**PROVIDED ENTRIES:**
(* ===== verification/Cpio.v ===== *)
(** * Archives for the initial file system (src/kernel/src/vfs/cpio.rs)

    The parser of CPIO archives in the newc format, and the builder that the
    kernel's self-tests use. Positions are below 2^63, the bound on the length
    of a slice, plus two 32-bit sizes: the sums do not wrap around. *)

From S2P Require Import Prelude.

Module Cpio.

Definition CPIO_MAGIC : list Z := str_bytes "070701".
Definition TRAILER : list Z := str_bytes "TRAILER!!!".

Record CpioEntry := mkEntry {
  name : list Z;
  data : list Z;
  is_directory : bool;
  mode : Z;
}.

Inductive CpioError := TooShort | BadMagic | BadHex | OutOfBounds.

#[export] Instance cpio_error_eq : EqDecision CpioError.
Proof. solve_decision. Defined.

(** ** Hexadecimal fields *)
Definition hex_digit (b : Z) : option Z :=
  if (48 <=? b) && (b <=? 57) then Some (b - 48)
  else if (97 <=? b) && (b <=? 102) then Some (b - 97 + 10)
  else if (65 <=? b) && (b <=? 70) then Some (b - 65 + 10)
  else None.

Fixpoint hex_value (bytes : list Z) (value : Z) : result Z CpioError :=
  match bytes with
  | [] => Ok value
  | b :: bytes' =>
      match hex_digit b with
      | Some digit => hex_value bytes' (Z.lor (wrap 32 (Z.shiftl value 4)) digit)
      | None => Err BadHex
      end
  end.

Definition parse_hex8 (bytes : list Z) : result Z CpioError :=
  if Z.of_nat (length bytes) <? 8 then Err BadHex else hex_value (take 8 bytes) 0.

Definition align4 (pos : Z) : Z := Z.land (pos + 3) (lnot_u 64 3).

(** ** The parser *)

(** One entry: its name, data and header fields, and the position after it; [None]
    for the trailer. *)
Definition parse_entry (archive : list Z) (pos : Z) : exec (result (option (CpioEntry * Z)) CpioError) :=
  let len := Z.of_nat (length archive) in
  magic ← slice_get archive pos (pos + 6);
  if negb (bool_decide (magic = CPIO_MAGIC)) then Done (Err BadMagic)
  else
    f1 ← slice_get archive (pos + 14) (pos + 22);
    match parse_hex8 f1 with
    | Err e => Done (Err e)
    | Ok mode =>
    f2 ← slice_get archive (pos + 54) (pos + 62);
    match parse_hex8 f2 with
    | Err e => Done (Err e)
    | Ok filesize =>
    f3 ← slice_get archive (pos + 94) (pos + 102);
    match parse_hex8 f3 with
    | Err e => Done (Err e)
    | Ok namesize =>
        let name_start := pos + 110 in
        let name_end := name_start + namesize in
        if len <? name_end then Done (Err OutOfBounds)
        else
          terminated ← (if 0 <? namesize then b ← arr_get archive (name_end - 1); Done (b =? 0) else Done false);
          name ← slice_get archive name_start (if (terminated : bool) then name_end - 1 else name_end);
          if bool_decide (name = TRAILER) then Done (Ok None)
          else
            let data_start := align4 name_end in
            let data_end := data_start + filesize in
            if len <? data_end then Done (Err OutOfBounds)
            else
              data ← slice_get archive data_start data_end;
              let is_directory := Z.land mode 0xF000 =? 0x4000 in
              Done (Ok (Some (mkEntry name data is_directory mode, align4 data_end)))
    end end end.

(** [loop]: every round moves on by more than 110 bytes. *)
Fixpoint parse_loop (fuel : nat) (archive : list Z) (pos : Z) (entries : list CpioEntry)
  : exec (result (list CpioEntry) CpioError) :=
  match fuel with
  | O => Diverged
  | S fuel' =>
      if Z.of_nat (length archive) <? pos + 110 then
        if bool_decide (entries = []) then Done (Err TooShort) else Done (Ok entries)
      else
        r ← parse_entry archive pos;
        match r with
        | Err e => Done (Err e)
        | Ok None => Done (Ok entries)
        | Ok (Some (entry, pos')) =>
            parse_loop fuel' archive pos'
              (if bool_decide (name entry = str_bytes ".") then entries else entries ++ [entry])
        end
  end.

Definition parse_cpio (archive : list Z) : exec (result (list CpioEntry) CpioError) :=
  parse_loop (S (length archive)) archive 0 [].

(** ** The builder *)

(** [format!({:08X})]: eight digits, or more when the number needs them. *)
Definition upper_digit (d : Z) : Z := if d <? 10 then 48 + d else 55 + d.

Definition hex_digits (n : nat) (z : Z) : list Z :=
  (fun i => upper_digit (z / 16 ^ i mod 16)) <$> reverse (seqZ 0 (Z.of_nat n)).

Definition format_08X (z : Z) : list Z := hex_digits (Nat.max 8 (Z.to_nat (Z.log2 z / 4 + 1))) z.

Definition format_header (fields : list Z) : list Z := CPIO_MAGIC ++ (fields ≫= format_08X).

(** [while archive.len() % 4 != 0 { archive.push(0) }]. *)
Definition pad4 (archive : list Z) : list Z :=
  archive ++ replicate (Z.to_nat (- Z.of_nat (length archive) mod 4)) 0.

Definition write_entry (ino : Z) (name data : list Z) (is_dir : bool) (archive : list Z) : list Z :=
  let mode := if is_dir then 0x41ED else 0x81A4 in
  let namesize := Z.of_nat (length name) + 1 in
  let filesize := if is_dir then 0 else Z.of_nat (length data) in
  let archive := archive ++ format_header [ino; mode; 0; 0; 1; 0; filesize; 0; 0; 0; 0; namesize; 0] in
  let archive := pad4 (archive ++ name ++ [0]) in
  if is_dir then archive else pad4 (archive ++ data).

Fixpoint write_entries (ino : Z) (entries : list (list Z * list Z * bool)) (archive : list Z) : list Z :=
  match entries with
  | [] => archive
  | (name, data, is_dir) :: entries' => write_entries (u32_add ino 1) entries' (write_entry ino name data is_dir archive)
  end.

Definition build_test_cpio (entries : list (list Z * list Z * bool)) : list Z :=
  let archive := write_entries 1 entries [] in
  let namesize := Z.of_nat (length TRAILER) + 1 in
  let archive := archive ++ format_header [0; 0; 0; 0; 0; 0; 0; 0; 0; 0; 0; namesize; 0] in
  pad4 (archive ++ TRAILER ++ [0]).

End Cpio.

**INSTRUCTIONS TO FOLLOW:** Where a line above holds the word "kernel", copy it.

**PROBLEM SOLUTION:**
(** * Archives for the initial file system (src/kernel/src/vfs/cpio.rs)
    kernel's self-tests use. Positions are below 2^63, the bound on the length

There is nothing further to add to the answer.